Water Shapes Neighborhoods
The Cache la Poudre River and its tributaries have shaped many of Fort Collins’ neighborhoods in significant ways. The dramatic difference between how waterways affected and continue to affect some neighborhoods is not merely happenstance. In Fort Collins, socioeconomic class has affected where residents located neighborhoods and how exposed they were to the dangers posed by water. For instance, Tres Colonias, a traditionally low-wage labor area, sits low in the floodplain and is under constant threat of flooding, separated from the city center by a levee and the path of the river, while the Sheely neighborhood, part of the post-World War Two expansion of middle-class and suburban sprawl, perches on a hill where residents enjoy views of Spring Creek but are safe from encroaching waters.
The Cache la Poudre River shaped the layout, development, and culture of the neighborhoods of Buckingham, Alta Vista, and Andersonville. In the late nineteenth century, city leaders and farmers realized sugar beets, supported by irrigation from the river, could provide an economic boon to the city, leading them to build a sugar processing factory in 1903. Growing sugar beets for the Great Western Sugar Company’s factory required more labor than the local population could provide; therefore, farmers and Great Western recruited groups of Germans from Russia who had experience with beets and the difficult stoop work needed to harvest them. To house the newly-arrived laborers, Great Western created neighborhoods northeast of the Cache la Poudre River near the factory in the area collectively known as Tres Colonias today. 1 In November 1902, Great Western constructed small dwellings on land owned by Boulder banker Charles Buckingham next to an oxbow in the river to house farmers and factory workers and called the settlement Buckingham. The following year, Andersonville formed out of an assemblage of migrant worker shacks built on land owned by Peter Anderson.
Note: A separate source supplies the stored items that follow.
(** [os.path.splitext(p)] ([genericpath._splitext]): split at the last dot
    when it lies after the last separator and some character of the file
    name before it is not a dot. *)
Definition splitext (p : string) : string * string :=
  match rfind "." p with
  | None => (p, "")
  | Some dotIndex =>
      let filenameIndex :=
        match rfind "/" p with Some sepIndex => S sepIndex | None => 0 end in
      if decide (filenameIndex ≤ dotIndex) then
        if all_char "." (str_take (dotIndex - filenameIndex) (str_drop filenameIndex p))
        then (p, "")
        else (str_take dotIndex p, str_drop dotIndex p)
      else (p, "")
  end.

(** The components of a path: [p.split('/')] ... *)
Fixpoint split_slash (s : string) : list string :=
  match s with
  | "" => [""]
  | String c s' =>
      if Ascii.eqb c "/" then "" :: split_slash s'
      else match split_slash s' with
           | h :: t => String c h :: t
           | [] => [String c ""]
           end
  end.

(** ... without the empty ones, which is how the kernel resolves a path
    (repeated and trailing separators are ignored). *)
Definition components (p : string) : list string :=
  filter (λ c, c ≠ "") (split_slash p).

End PyStr.

(** ** Exceptions and results *)

(** The exceptions the script can meet; all of them are instances of
    Python's [Exception], which is what the [except Exception] clause of
    [predict] catches.  ([KeyboardInterrupt] and [SystemExit] are not, and
    are outside the model.) *)
Inductive exn :=
| FileExistsError (path : string)
| FileNotFoundError (path : string)
| NotADirectoryError (path : string)
| IsADirectoryError (path : string)
| SameFileError (src dst : string)
| KeyError (key : string)
| IndexError (index : nat)
| ValueError (msg : string)
| UnpicklingError (path : string)
| CollaboratorError (msg : string).

Inductive result (A : Type) :=
| Return (a : A)
| Raise (e : exn).
Arguments Return {A} a.
Arguments Raise {A} e.

Definition result_bind {A B} (r : result A) (k : A → result B) : result B :=
  match r with
  | Return a => k a
  | Raise e => Raise e
  end.

Definition returned {A} (r : result A) : bool :=
  match r with Return _ => true | Raise _ => false end.

(** ** Python lists and arrays *)

Module PyList.

(** [l[:k]]: [None] keeps everything, a negative bound counts from the
    end. *)
Definition slice_to {A} (k : option Z) (l : list A) : list A :=
  match k with
  | None => l
  | Some z =>
      if (0 <=? z)%Z then take (Z.to_nat z) l
      else take (length l - Z.to_nat (- z)) l
  end.

(** [l.remove(x)]: drops the first occurrence, [ValueError] when there is
    none. *)
Fixpoint remove (x : string) (l : list string) : result (list string) :=
  match l with
  | [] => Raise (ValueError "list.remove(x): x not in list")
  | y :: l' =>
      if decide (y = x) then Return l'
      else result_bind (remove x l') (λ r, Return (y :: r))
  end.

(** [for x in xs: l.remove(x)]. *)
Fixpoint remove_each (xs : list string) (l : list string) : result (list string) :=
  match xs with
  | [] => Return l
  | x :: xs' => result_bind (remove x l) (remove_each xs')
  end.

(** [zip(a, b, c)]. *)
Fixpoint zip3 {A B C} (a : list A) (b : list B) (c : list C) : list (A * B * C) :=
  match a, b, c with
  | x :: a', y :: b', z :: c' => (x, y, z) :: zip3 a' b' c'
  | _, _, _ => []
  end.

(** [np.concatenate(arrays, axis=0)] on arrays seen as lists of rows; the
    rows of one kind share their shape (it is their type).  NumPy refuses
    an empty sequence of arrays. *)
Definition np_concatenate {Row} (arrays : list (list Row)) : result (list Row) :=
  match arrays with
  | [] => Raise (ValueError "need at least one array to concatenate")
  | _ => Return (concat arrays)
  end.

(** [a[index]] with an integer index array: row [index[i]] of [a] at
    position [i], [IndexError] for an index out of bounds. *)
Fixpoint np_take {Row} (a : list Row) (index : list nat) : result (list Row) :=
  match index with
  | [] => Return []
  | i :: index' =>
      match a !! i with
      | Some r => result_bind (np_take a index') (λ rs, Return (r :: rs))
      | None => Raise (IndexError i)
      end
  end.

End PyList.

(** ** The random source *)

(** The generator state is a tape of draws; an exhausted tape yields 0. *)
Module Rng.

Definition state := list nat.

Definition draw (g : state) : nat * state :=
  match g with
  | [] => (0, [])
  | d :: g' => (d, g')
  end.

(** A selection shuffle: each step draws the position of the next element
    among those that remain.  [n] bounds the number of steps. *)
Fixpoint shuffle_go {A} (n : nat) (l : list A) (g : state) : list A * state :=
  match n, l with
  | S n', x0 :: _ =>
      let '(d, g1) := draw g in
      let i := d mod length l in
      let '(rest, g2) := shuffle_go n' (delete i l) g1 in
      (nth i l x0 :: rest, g2)
  | _, _ => ([], g)
  end.

(** [random.shuffle(l)], returning the shuffled list. *)
Definition shuffle {A} (l : list A) (g : state) : list A * state :=
  shuffle_go (length l) l g.

(** [np.random.permutation(n)]. *)
Definition permutation (n : nat) (g : state) : list nat * state :=
  shuffle (seq 0 n) g.

End Rng.

(** ** The file system *)

(** A file system maps resolved paths (lists of components; the working
    directory is the root) to nodes.  The root itself always exists and is
    not stored.  Symbolic links and the components [.] and [..] are not
    interpreted. *)
Module Fs.

Inductive node (C : Type) :=
| Dir
| File (c : C).
Arguments Dir {C}.
Arguments File {C} c.

Section ops.
Context {C : Type}.

Definition lookup (fs : gmap (list string) (node C)) (k : list string)
  : option (node C) :=
  if decide (k = []) then Some Dir else fs !! k.

Definition parent (k : list string) : list string := removelast k.

(** [os.path.exists(p)]. *)
Definition exists_ (p : string) (fs : gmap (list string) (node C)) : bool :=
  if decide (p = "") then false
  else bool_decide (is_Some (lookup fs (PyStr.components p))).

(** [os.path.isdir(p)]. *)
Definition isdir (p : string) (fs : gmap (list string) (node C)) : bool :=
  if decide (p = "") then false
  else match lookup fs (PyStr.components p) with
       | Some Dir => true
       | _ => false
       end.

(** [os.mkdir(p)]. *)
Definition mkdir (p : string) (fs : gmap (list string) (node C))
  : result (gmap (list string) (node C)) :=
  let k := PyStr.components p in
  if decide (p = "") then Raise (FileNotFoundError p)
  else match lookup fs k with
       | Some _ => Raise (FileExistsError p)
       | None =>
           match lookup fs (parent k) with
           | Some Dir => Return (<[k := Dir]> fs)
           | Some (File _) => Raise (NotADirectoryError p)
           | None => Raise (FileNotFoundError p)
           end
       end.

(** [open(p, 'rb').read()]; a name in the place of whose directory there is
    a regular file is refused as [os.mkdir] and the writing [open] refuse
    it. *)
Definition read (p : string) (fs : gmap (list string) (node C)) : result C :=
  let k := PyStr.components p in
  if decide (p = "") then Raise (FileNotFoundError p)
  else match lookup fs k with
       | Some (File c) => Return c
       | Some Dir => Raise (IsADirectoryError p)
       | None =>
           match lookup fs (parent k) with
           | Some (File _) => Raise (NotADirectoryError p)
           | _ => Raise (FileNotFoundError p)
           end
       end.

(** [open(p, 'wb').write(c)]: creates or replaces the file. *)
Definition write (p : string) (c : C) (fs : gmap (list string) (node C))
  : result (gmap (list string) (node C)) :=
  let k := PyStr.components p in
  if decide (p = "") then Raise (FileNotFoundError p)
  else match lookup fs k with
       | Some Dir => Raise (IsADirectoryError p)
       | _ =>
           match lookup fs (parent k) with
           | Some Dir => Return (<[k := File c]> fs)
           | Some (File _) => Raise (NotADirectoryError p)
           | None => Raise (FileNotFoundError p)
           end
       end.

(** [shutil.copy2(src, dst)]: into [dst] when it is a directory; the
    same file on both sides is refused. *)
Definition copy2 (src dst : string) (fs : gmap (list string) (node C))
  : result (gmap (list string) (node C)) :=
  let dst := if isdir dst fs then PyStr.path_join dst (PyStr.basename src) else dst in
  if exists_ src fs && exists_ dst fs
     && bool_decide (PyStr.components src = PyStr.components dst)
  then Raise (SameFileError src dst)
  else result_bind (read src fs) (λ c, write dst c fs).

(** Every stored node has its parent directory. *)
Definition wf (fs : gmap (list string) (node C)) : Prop :=
  ∀ k n, fs !! k = Some n → k ≠ [] ∧ lookup fs (parent k) = Some Dir.

(** The same, as a test that can be run. *)
Definition is_dir (o : option (node C)) : bool :=
  match o with
  | Some Dir => true
  | _ => false
  end.

Definition wf_check (fs : gmap (list string) (node C)) : bool :=
  forallb (λ kn, match kn.1 with
                 | [] => false
                 | _ => is_dir (lookup fs (parent kn.1))
                 end)
          (map_to_list fs).

(** A directory without subdirectories: any file can be written in it. *)
Definition dir_ready (fs : gmap (list string) (node C)) (k : list string) : Prop :=
  lookup fs k = Some Dir ∧ ∀ n : string, fs !! (k ++ [n]) ≠ Some Dir.

(** A directory without entries. *)
Definition dir_empty (fs : gmap (list string) (node C)) (k : list string) : Prop :=
  lookup fs k = Some Dir ∧ ∀ n : string, fs !! (k ++ [n]) = None.

End ops.

End Fs.

(** ** External collaborators *)

(** The media processing ([data_processor], [mediaio]), the network
    ([network]) and the directory scans of [dataset] are outside the
    script.  A [Row] is one sample of an array, that is, one slice along
    its first axis; an array is the list of its rows. *)
Class Collaborators := {
  Row : Type;
  Signal : Type;
  Stats : Type;
  Net : Type;
  Loss : Type;
  Peak : Type;
  FrameRate : Type;
  (* data_processor.preprocess_sample(video, speech, noise) *)
  preprocess_sample : string → string → string →
    result (list Row * list Row * list Row * list Row * Signal * Peak * FrameRate);
  (* np.concatenate(list(data_processor.preprocess_audio_signal(
       AudioSignal.from_wav_file(path), 200, 15, 25)), axis=1) *)
  clean_speech_spectrogram : string → result (list Row);
  reconstruct_spectrograms : list Row → list Row → list Row →
    result (list Row * list Row * list Row);
  reconstruct_speech_signal : Signal → list Row → FrameRate → Peak → result Signal;
  (* data_processor.VideoNormalizer(samples) and its normalize method *)
  video_normalizer_fit : list Row → result Stats;
  video_normalizer_normalize : Stats → list Row → result (list Row);
  (* SpeechEnhancementNetwork; build only looks at the shapes of its rows *)
  network_build : list Row → list Row → result Net;
  network_train : Net → list Row → list Row → list Row →
    list Row → list Row → list Row → string → string → result Net;
  network_evaluate : Net → list Row → list Row → list Row → result Loss;
  network_predict : Net → list Row → list Row → result (list Row);
  format_loss : Loss → string;
  (* the directory scans behind AudioVisualDataset and AudioDataset *)
  dataset_speakers : string → result (list string);
  dataset_entries : string → list string → result (list (string * string));
  noise_entries : list string → result (list string)
}.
Seasonal Hispanic field and factory workers became more common at Great Western as European immigration slowed during and after World War One and as descendants of the Germans from Russia became more established in Fort Collins. In 1923, Great Western established a “Spanish Colony,” now known as Alta Vista, northeast of the sugar factory on Dry Creek to entice laborers to stay and supplied straw and other materials for making adobe houses, a feature that made Tres Colonias architecturally distinctive from the rest of Fort Collins. 2
The neighborhoods were not only situated within walking distance of the fields and factory, but, as is often the case for poor and minority groups they were located on marginal land on the broad floodplain of the Cache la Poudre River, a situation that would bring destruction to the area several times. On May 21, 1904, a devastating flood washed away many of the homes and structures in the settlements and interrupted the efforts of the inhabitants to incorporate Buckingham and improve the Andersonville area. However, the natural disaster brought awareness of the communities to the rest of Fort Collins. In 1906, the city annexed Buckingham as the result of a petition to annex the neighborhood as its own town. Fort Collins did not annex Andersonville and Alta Vista, located further northeast, until 1974. 3
Despite their eventual incorporation into Fort Collins, the city continued to isolate the neighborhoods across the river by failing to provide the communities with basic infrastructure. The city did not even connect a sewer line to Alta Vista until the early 1970s, or pave the roads until 1980. Mrs. Inez Romero, a former resident of Andersonville, recalled relying on cisterns and wells that pulled from the water table created by the Cache la Poudre River. “Most of the time,” Romero recounted, “we had to throw half of the water out because it was full of so many things that you couldn’t drink after that.” 4 Elvira Ortega noted while growing up in Alta Vista during the 1950s, there were still outhouses and mud streets. 5
Infrastructure such as gutters, storms sewers, and other water diversion systems are still an issue for the area that includes Tres Colonias, but as development extended to the northeast of Fort Collins, the city recognized the problem. In the Northside Neighborhoods Plan issued by the City of Fort Collins on January 18, 2005, the city noted, “The lack of adequate drainage for the neighborhoods is a major safety concern. The neighborhoods of Alta Vista and Buckingham are in the 100-year floodplain and have flooded in the past. The streets in these traditional neighborhoods lack curb and gutter.” 6 Furthermore, inadequate drainage poses major limitations to the development and redevelopment opportunities of the area.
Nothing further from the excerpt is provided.